Alignment Newsletter is a weekly publication with recent content relevant to AI alignment around the world. Find all Alignment Newsletter resources here. In particular, you can look through this spreadsheet of all summaries that have ever been in the newsletter.
Audio version here (may not be up yet).
Please note that while I work at DeepMind, this newsletter represents my personal views and not those of my employer.
Cooperative AI: machines must learn to find common ground (Allan Dafoe et al) (summarized by Rohin): This short piece argues that rather than building autonomous AI systems (which typically involves a non-social environment), we should instead work on building AI systems that are able to promote mutually beneficial joint action, that is, we should work on Cooperative AI (AN #133). This can be separated into three main categories:
1. AI-AI cooperation: Here, two AI systems must cooperate with each other. Think for example of games like Hanabi or Diplomacy.
2. AI-human cooperation: This setting involves an AI system that must understand and work with a human. Assistance games (AN #69) are a central example. When there are multiple humans, it becomes important for our AI system to understand norms and institutions as well.
3. Human-human cooperation: Here, AI systems are used to enhance cooperation between humans. For example, machine translation helps people who speak different languages cooperate with each other.
There is now a new nonprofit, the Cooperative AI Foundation, that supports research on these topics.
Read more: Import AI #248
Rohin's opinion: I think there are three main sources of impact of this agenda from an x-risk perspective:
1. If an AI system has better agent-agnostic cooperative intelligence, it should be less likely to fall into “traps” of multiagent situations, such as conflict, bargaining failures (AN #86), or commitment races (AN #63).
2. If an AI system has better human-specific cooperative intelligence, it should be easier to (a) align that system with a human principal and (b) have that system cooperate with other humans (besides its principal).
3. If an AI system promotes cooperation between other agents (including humans), that seems to help with a variety of other major global problems, such as biorisk, nuclear war, and climate change.
I agree that all three of these things, if achieved, would make the world better in expectation (though see here (AN #52) for some arguments against). I feel best about (3), because it seems to have the largest surface area for improvement. In fact, (1) and (2) are almost special cases of (3), in which the AI system improves cooperation by being one of the agents that is cooperating with others (presumably on behalf of some human principal who wouldn't have done as good a job).

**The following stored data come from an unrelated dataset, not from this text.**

(** * Remote-control event translation (gst-plugins-rs: [remotecontrol] element
    and [webrtcsink::remotecontrol]).

    Shallow embedding of
    - [src/net/remotecontrol/src/remotecontrol/imp.rs]  (filter shape:
      [RemoteControl::src_event], [sink_event], [sink_chain], [enigo]);
    - [src/net/webrtc/src/webrtcsink/remotecontrol.rs] (standalone shape:
      [handle_remotecontrol_event], [enigo]).

    Effects are threaded through a small state/panic/log monad [M] over a
    [World]: the process-wide [GLOBAL_ENIGO]/[INIT] pair, the trace of calls
    issued to the OS input backend, the events pushed on each pad and the
    element's "panicked" flag.  A Rust panic ([expect]) is the [Panic]
    outcome.  The results of the backend and of the peer pads are external and
    are taken from an environment [env]. *)

From Stdlib Require Import ZArith List String Ascii Bool Lia QArith.
From Stdlib Require Import PrimFloat SpecFloat FloatOps.
Import ListNotations.

Local Set Warnings "-inexact-float".
Open Scope string_scope.
Open Scope list_scope.
Open Scope Z_scope.

(** ** Rust strings

    A Rust [String] is valid UTF-8, i.e. a sequence of Unicode scalar
    values; [chars()] enumerates them.  String literals of the source are all
    ASCII, [lit] turns them into scalar sequences. *)

Definition rchar := Z.
Definition rstring := list rchar.

Definition lit (s : string) : rstring :=
  map (fun a => Z.of_N (N_of_ascii a)) (list_ascii_of_string s).

Fixpoint rstring_eqb (a b : rstring) : bool :=
  match a, b with
  | [], [] => true
  | x :: a', y :: b' => Z.eqb x y && rstring_eqb a' b'
  | _, _ => false
  end.

(** [s == "literal"] as in [match event_name.as_str() { "mouse-move" => ..}] *)
Definition is_lit (s : rstring) (l : string) : bool := rstring_eqb s (lit l).

(** ** f64 and the [as i32] cast

    An [f64] is a primitive binary64 [float]; [Prim2SF] exposes it as a
    [spec_float] (sign, mantissa, exponent).  Rust's [f as i32] truncates
    toward zero and saturates: NaN gives 0, values beyond the range give
    [i32::MIN] / [i32::MAX]. *)

Definition i32_min : Z := -2147483648.
Definition i32_max : Z := 2147483647.

Definition sat_i32 (z : Z) : Z := Z.max i32_min (Z.min i32_max z).

(** [f as i32] on the exact value: [Z.shiftl m e] with a negative [e] is
    the floor division of the magnitude by [2^-e], i.e. truncation of the
    magnitude; the sign is applied afterwards. *)
Definition sf_as_i32 (f : spec_float) : Z :=
  match f with
  | S754_zero _ => 0
  | S754_nan => 0
  | S754_infinity s => if s then i32_min else i32_max
  | S754_finite s m e =>
      let t := Z.shiftl (Zpos m) e in
      sat_i32 (if s then - t else t)
  end.

(** [f64::trunc]: the exact value rounded toward zero, sign kept.  The
    result is kept as a [spec_float] carrying that exact value (integer
    mantissa, exponent 0), which is all [as i32] looks at. *)
Definition sf_trunc (f : spec_float) : spec_float :=
  match f with
  | S754_finite s m e =>
      if Z.leb 0 e then f
      else match Z.shiftl (Zpos m) e with
           | Zpos q => S754_finite s q 0
           | _ => S754_zero s
           end
  | _ => f
  end.

(** [x as i32] *)
Definition f64_as_i32 (x : float) : Z := sf_as_i32 (Prim2SF x).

I am more uncertain about how best to achieve the goals laid out in (1) - (3). The article promotes multiagent reinforcement learning (MARL) for goal (1), which I think is plausible but not obvious: I could imagine that it would be better to (say) pretrain a large language model and then finetune it to be cooperative using human judgments. Within the Cooperative AI paradigm, I’m most excited about figuring out the best research bets to make in order to achieve the three goals above. The authors are very interested in finding others to help with this.
TECHNICAL AI ALIGNMENT
HANDLING GROUPS OF AGENTS
CLR's recent work on multi-agent systems (Jesse Clifton) (summarized by Rohin): This post summarizes recent work by the Center for Long-Term Risk (CLR). The general theme is cooperative AI, with a focus on research that helps avert s-risks. See this research agenda (AN #86) for an explanation of what might cause these s-risks. I’ve summarized some of the individual pieces of research below.
Weak identifiability and its consequences in strategic settings (Jesse Clifton) (summarized by Rohin): Inverse reinforcement learning suffers from the problem of unidentifiability: even given large amounts of data, it is not possible to uniquely recover the true reward function. This can lead to poor predictions if assumptions change (e.g. if there is some distributional shift, or if you are trying to correct for some bias like hyperbolic discounting).

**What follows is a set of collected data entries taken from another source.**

(** * renderer/html: the HTML renderer of goldmark, and its text writer

    A shallow embedding of [src/renderer/html/html.go].  Go's [int] is [Z],
    a [[]byte] is a [list byte], the output sink ([util.BufWriter]) is the
    list of the bytes appended so far, and a run of the code is a computation
    in a small state-and-panic monad. *)

From Stdlib Require Import String Strings.Byte DecimalString ZArith List Bool Lia.
Import ListNotations.
Local Open Scope Z_scope.

(** ** Outcomes of a run *)

(** A Go call either returns, or panics at run time (an index or a slice out
    of range, a failed type assertion).  [OutOfFuel] belongs to the model
    only: a loop whose counter the body assigns is unrolled along a budget. *)
Inductive Res (A : Type) : Type :=
| Ok (a : A)
| Panic
| OutOfFuel.
Arguments Ok {A} a.
Arguments Panic {A}.
Arguments OutOfFuel {A}.

(** The sink [util.BufWriter]: append only. *)
Definition BufWriter := list byte.

Definition M (A : Type) : Type := BufWriter -> Res (A * BufWriter).

Definition ret {A} (a : A) : M A := fun w => Ok (a, w).

Definition bind {A B} (m : M A) (k : A -> M B) : M B :=
  fun w =>
    match m w with
    | Ok (a, w') => k a w'
    | Panic => Panic
    | OutOfFuel => OutOfFuel
    end.

Definition panic {A} : M A := fun _ => Panic.
Definition out_of_fuel {A} : M A := fun _ => OutOfFuel.

Declare Scope go_scope.
Delimit Scope go_scope with go.
Notation "x <- m ;; k" := (bind m (fun x => k))
  (at level 61, m at next level, right associativity) : go_scope.
Notation "m ;;; k" := (bind m (fun _ => k))
  (at level 61, right associativity) : go_scope.
Local Open Scope go_scope.

(** ** Bytes and slices *)

Definition len {A} (s : list A) : Z := Z.of_nat (length s).

Definition b2z (c : byte) : Z := Z.of_N (Byte.to_N c).

(** [bs "text"] is the byte sequence of a Go string literal. *)
Definition bs (s : string) : list byte := list_byte_of_string s.

(** The double quote (a Rocq string cannot hold one conveniently). *)
Definition dquote : byte := x22.

(** [s[i]]: panics unless [0 <= i < len(s)]. *)
Definition index (s : list byte) (i : Z) : M byte :=
  if (0 <=? i) && (i <? len s) then
    match nth_error s (Z.to_nat i) with
    | Some c => ret c
    | None => panic
    end
  else panic.

(** The bytes of [s] at the positions [lo], ..., [hi - 1]. *)
Definition sub (s : list byte) (lo hi : Z) : list byte :=
  firstn (Z.to_nat (hi - lo)) (skipn (Z.to_nat lo) s).

(** [s[lo:hi]]: panics unless [0 <= lo <= hi <= len(s)] (the buffers here
    have no spare capacity). *)
Definition slice (s : list byte) (lo hi : Z) : M (list byte) :=
  if (0 <=? lo) && (lo <=? hi) && (hi <=? len s) then ret (sub s lo hi)
  else panic.

(** ** The sink's operations *)

Definition w_Write (p : list byte) : M unit := fun w => Ok (tt, w ++ p).
Definition w_WriteString (s : string) : M unit := w_Write (bs s).
Definition w_WriteByte (c : byte) : M unit := w_Write [c].

(** [utf8.EncodeRune], which [bufio.Writer.WriteRune] uses: a rune that is
    negative, a surrogate or above U+10FFFF is written as U+FFFD. *)
Definition z2b (z : Z) : byte :=
  match Byte.of_N (Z.to_N (z mod 256)) with
  | Some c => c
  | None => x00
  end.

Definition utf8_EncodeRune (r : Z) : list byte :=
  if (0 <=? r) && (r <=? 127) then [z2b r]
  else if (0 <=? r) && (r <=? 2047) then
    [z2b (Z.lor 192 (Z.shiftr r 6)); z2b (Z.lor 128 (Z.land r 63))]
  else if (r <? 0) || (1114111 <? r) || ((55296 <=? r) && (r <=? 57343)) then
    [xef; xbf; xbd]
  else if r <=? 65535 then
    [z2b (Z.lor 224 (Z.shiftr r 12));
     z2b (Z.lor 128 (Z.land (Z.shiftr r 6) 63));
     z2b (Z.lor 128 (Z.land r 63))]
  else
    [z2b (Z.lor 240 (Z.shiftr r 18));
     z2b (Z.lor 128 (Z.land (Z.shiftr r 12) 63));
     z2b (Z.lor 128 (Z.land (Z.shiftr r 6) 63));
     z2b (Z.lor 128 (Z.land r 63))].

Definition w_WriteRune (r : Z) : M unit := w_Write (utf8_EncodeRune r).

(** ** The escape table *)

(** [htmlEscaleTable]: 256 entries, [nil] everywhere but at 34, 38, 60 and
    62. *)
Definition htmlEscaleTable : list (option (list byte)) :=
  Eval cbv in
    (repeat None 34 ++ [Some (bs "&quot;")] ++
     repeat None 3 ++ [Some (bs "&amp;")] ++
     repeat None 21 ++ [Some (bs "&lt;"); None; Some (bs "&gt;")] ++
     repeat None 193).

(** [htmlEscaleTable[c]] for a byte [c]: always in range. *)
Definition htmlEscaleTable_at (c : byte) : option (list byte) :=
  nth (N.to_nat (Byte.to_N c)) htmlEscaleTable None.

(** ** RawWrite *)

(** The loop of [RawWrite]; [i] and [n] are the Go variables. *)
Fixpoint RawWrite_loop (fuel : nat) (source : list byte) (l i n : Z) : M Z :=
  if i <? l then
    match fuel with
    | O => out_of_fuel
    | S fuel' =>
        c <- index source i ;;
        match htmlEscaleTable_at c with
        | Some v =>
            p <- slice source (i - n) i ;;
            w_Write p ;;;
            w_Write v ;;;
            RawWrite_loop fuel' source l (i + 1) 0
        | None => RawWrite_loop fuel' source l (i + 1) (n + 1)
        end
    end
  else ret n.

Definition RawWrite (source : list byte) : M unit :=
  let l := len source in
  n <- RawWrite_loop (length source) source l 0 0 ;;
  if negb (n =? 0) then
    p <- slice source (l - n) l ;;
    w_Write p
  else ret tt.

(** What the specification says of [RawWrite], byte by byte: a
    metacharacter becomes its replacement, any other byte is itself. *)
Definition is_meta (c : byte) : bool :=
  Byte.eqb c dquote || Byte.eqb c "&"%byte || Byte.eqb c "<"%byte || Byte.eqb c ">"%byte.

Definition escape_byte (c : byte) : list byte :=
  if Byte.eqb c dquote then bs "&quot;"
  else if Byte.eqb c "&"%byte then bs "&amp;"
  else if Byte.eqb c "<"%byte then bs "&lt;"
  else if Byte.eqb c ">"%byte then bs "&gt;"
  else [c].

Definition escape_all (s : list byte) : list byte := flat_map escape_byte s.

(** The replacement sequences of the escape table. *)
Definition replacements : list (list byte) :=
  [bs "&quot;"; bs "&amp;"; bs "&lt;"; bs "&gt;"].

(** [out] holds a replacement sequence at position [k]. *)
Definition escaped_at (out : list byte) (k : nat) : Prop :=
  exists e, In e replacements /\ firstn (length e) (skipn k out) = e.

(** ** The util package *)

(** [renderer/html] calls these functions of the package [util], whose
    source is not part of this development: they are parameters of the
    model, gathered in a record.  [LookUpHTML5EntityByName] gives the
    [Characters] of the entity found. *)
Record Util : Type := {
  IsPunct : byte -> bool;
  IsHexDecimal : byte -> bool;
  IsNumeric : byte -> bool;
  IsAlphaNumeric : byte -> bool;
  LookUpHTML5EntityByName : list byte -> option (list byte);
  ToValidRune : Z -> Z;
  EscapeHTML : list byte -> list byte;
  URLEscape : list byte -> bool -> list byte
}.

(** ** strconv.ParseUint *)

(** Go's [strconv.ParseUint(s, base, bitSize)], value only (the writer drops
    the error): 0 on a syntax error, the largest [bitSize]-bit value on
    overflow.  Base 0 reads the base off the prefix: [0x] is 16, [0b] is 2,
    [0o] is 8, any other leading [0] is 8, and 10 otherwise.  (The digit
    separator that base 0 admits is not modelled: it counts as a syntax
    error here.) *)
Definition lower (c : Z) : Z := Z.lor c 32.

Definition digit_val (c : byte) : option Z :=
  let z := b2z c in
  if (48 <=? z) && (z <=? 57) then Some (z - 48)
  else if (97 <=? lower z) && (lower z <=? 122) then Some (lower z - 97 + 10)
  else None.

Fixpoint ParseUint_digits (base maxVal : Z) (s : list byte) (n : Z) : Z :=
  match s with
  | [] => n
  | c :: s' =>
      match digit_val c with
      | None => 0
      | Some d =>
          if base <=? d then 0
          else if (2 ^ 64 - 1) / base + 1 <=? n then maxVal
          else
            let n1 := n * base + d in
            if maxVal <? n1 then maxVal
            else ParseUint_digits base maxVal s' n1
      end
  end.

Definition ParseUint (s : list byte) (base bitSize : Z) : Z :=
  let maxVal := 2 ^ bitSize - 1 in
  match s with
  | [] => 0
  | c0 :: rest =>
      if base =? 0 then
        if Byte.eqb c0 "0"%byte then
          match rest with
          | c1 :: _ :: _ =>
              if lower (b2z c1) =? 98 then ParseUint_digits 2 maxVal (skipn 2 s) 0
              else if lower (b2z c1) =? 111 then ParseUint_digits 8 maxVal (skipn 2 s) 0
              else if lower (b2z c1) =? 120 then ParseUint_digits 16 maxVal (skipn 2 s) 0
              else ParseUint_digits 8 maxVal rest 0
          | _ => ParseUint_digits 8 maxVal rest 0
          end
        else ParseUint_digits 10 maxVal s 0
      else ParseUint_digits base maxVal s 0
  end.

(** The conversion [rune(v)] of a [uint64]: the low 32 bits, signed. *)
Definition rune (v : Z) : Z :=
  let m := v mod 2 ^ 32 in
  if m <? 2 ^ 31 then m else m - 2 ^ 32.

(** ** Write *)

Notation "' pat <- m ;; k" := (bind m (fun x => match x with pat => k end))
  (at level 61, pat pattern, m at next level, right associativity) : go_scope.

(** [b && m], with Go's short-circuit evaluation of the right operand. *)
Definition andM (b : bool) (m : M bool) : M bool := if b then m else ret false.

(** [source[j] == c]. *)
Definition byte_at_is (source : list byte) (j : Z) (c : byte) : M bool :=
  c1 <- index source j ;; ret (Byte.eqb c1 c).

Fixpoint readWhile_loop (fuel : nat) (source : list byte) (hi : Z)
    (pred : byte -> bool) (j : Z) (ok : bool) : M (Z * bool) :=
  if j <? hi then
    match fuel with
    | O => out_of_fuel
    | S fuel' =>
        c1 <- index source j ;;
        if pred c1 then readWhile_loop fuel' source hi pred (j + 1) true
        else ret (j, ok)
    end
  else ret (j, ok).

(** [readWhile(source, [2]int{lo, hi}, pred)]. *)
Definition readWhile (source : list byte) (lo hi : Z) (pred : byte -> bool)
    : M (Z * bool) :=
  readWhile_loop (length source) source hi pred lo false.

Section Writer.
Variable u : Util.

Definition escapeRune (r : Z) : M unit :=
  if r <? 256 then
    match htmlEscaleTable_at (z2b r) with
    | Some v => w_Write v
    | None => w_WriteRune (ToValidRune u r)
    end
  else w_WriteRune (ToValidRune u r).

(** The body of [if c == '&' { ... }] in [Write], at position [i] with
    pending run start [n].  [(Some n', i')] is a [continue] that leaves
    [n = n'] and [i = i']; [(None, i')] falls out of the block after
    [i = next - 1]. *)
Definition Write_reference (source : list byte) (limit n i : Z)
    : M (option Z * Z) :=
  let pos := i in
  let next := i + 1 in
  numeric <- andM (next <? limit) (byte_at_is source next "#"%byte) ;;
  if numeric then
    let nnext := next + 1 in
    nc <- index source nnext ;;
    if ((nnext <? limit) && Byte.eqb nc "x"%byte) || Byte.eqb nc "X"%byte then
      let start := nnext + 1 in
      ' (i, ok) <- readWhile source start limit (IsHexDecimal u) ;;
      closed <- andM (ok && (i <? limit)) (byte_at_is source i ";"%byte) ;;
      if closed then
        digits <- slice source start i ;;
        let v := ParseUint digits 16 32 in
        p <- slice source n pos ;;
        RawWrite p ;;;
        escapeRune (rune v) ;;;
        ret (Some (i + 1), i)
      else ret (None, next - 1)
    else if (b2z "0"%byte <=? b2z nc) && (b2z nc <=? b2z "9"%byte) then
      let start := nnext in
      ' (i, ok) <- readWhile source start limit (IsNumeric u) ;;
      closed <- andM (ok && (i <? limit) && (i - start <? 8))
                     (byte_at_is source i ";"%byte) ;;
      if closed then
        digits <- slice source start i ;;
        let v := ParseUint digits 0 32 in
        p <- slice source n pos ;;
        RawWrite p ;;;
        escapeRune (rune v) ;;;
        ret (Some (i + 1), i)
      else ret (None, next - 1)
    else ret (None, next - 1)
  else
    let start := next in
    ' (i, ok) <- readWhile source start limit (IsAlphaNumeric u) ;;
    closed <- andM (ok && (i <? limit)) (byte_at_is source i ";"%byte) ;;
    if closed then
      name <- slice source start i ;;
      match LookUpHTML5EntityByName u name with
      | Some characters =>
          p <- slice source n pos ;;
          RawWrite p ;;;
          RawWrite characters ;;;
          ret (Some (i + 1), i)
      | None => ret (None, next - 1)
      end
    else ret (None, next - 1).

This post demonstrates how a similar failure can affect multiagent settings as well, using the ultimatum game as an example. In the ultimatum game, there are two players: the Proposer and the Responder. The Proposer suggests a way to split $10 between the two players, and the Responder decides either to accept or reject the offer. If the offer is accepted, then the players get money according to the proposed split. If the offer is rejected, neither player gets anything.
Let’s suppose we get to observe how a particular Responder plays in an iterated ultimatum game, where we see as much data as we want. We figure out that the Responder will reject any split where it gets under $4. We could posit two explanations for this behavior:
1. Reputation-building: The Responder is building a reputation of refusing unfair splits (defined as a split where it gets < $4), so that it is offered better splits in the future.
2. Commitment: The Responder may have committed in advance to always refuse unfair splits (for the same reason, or perhaps because the Responder intrinsically dislikes unfair deals).
Note that both explanations perfectly account for all the data (no matter how much data we get).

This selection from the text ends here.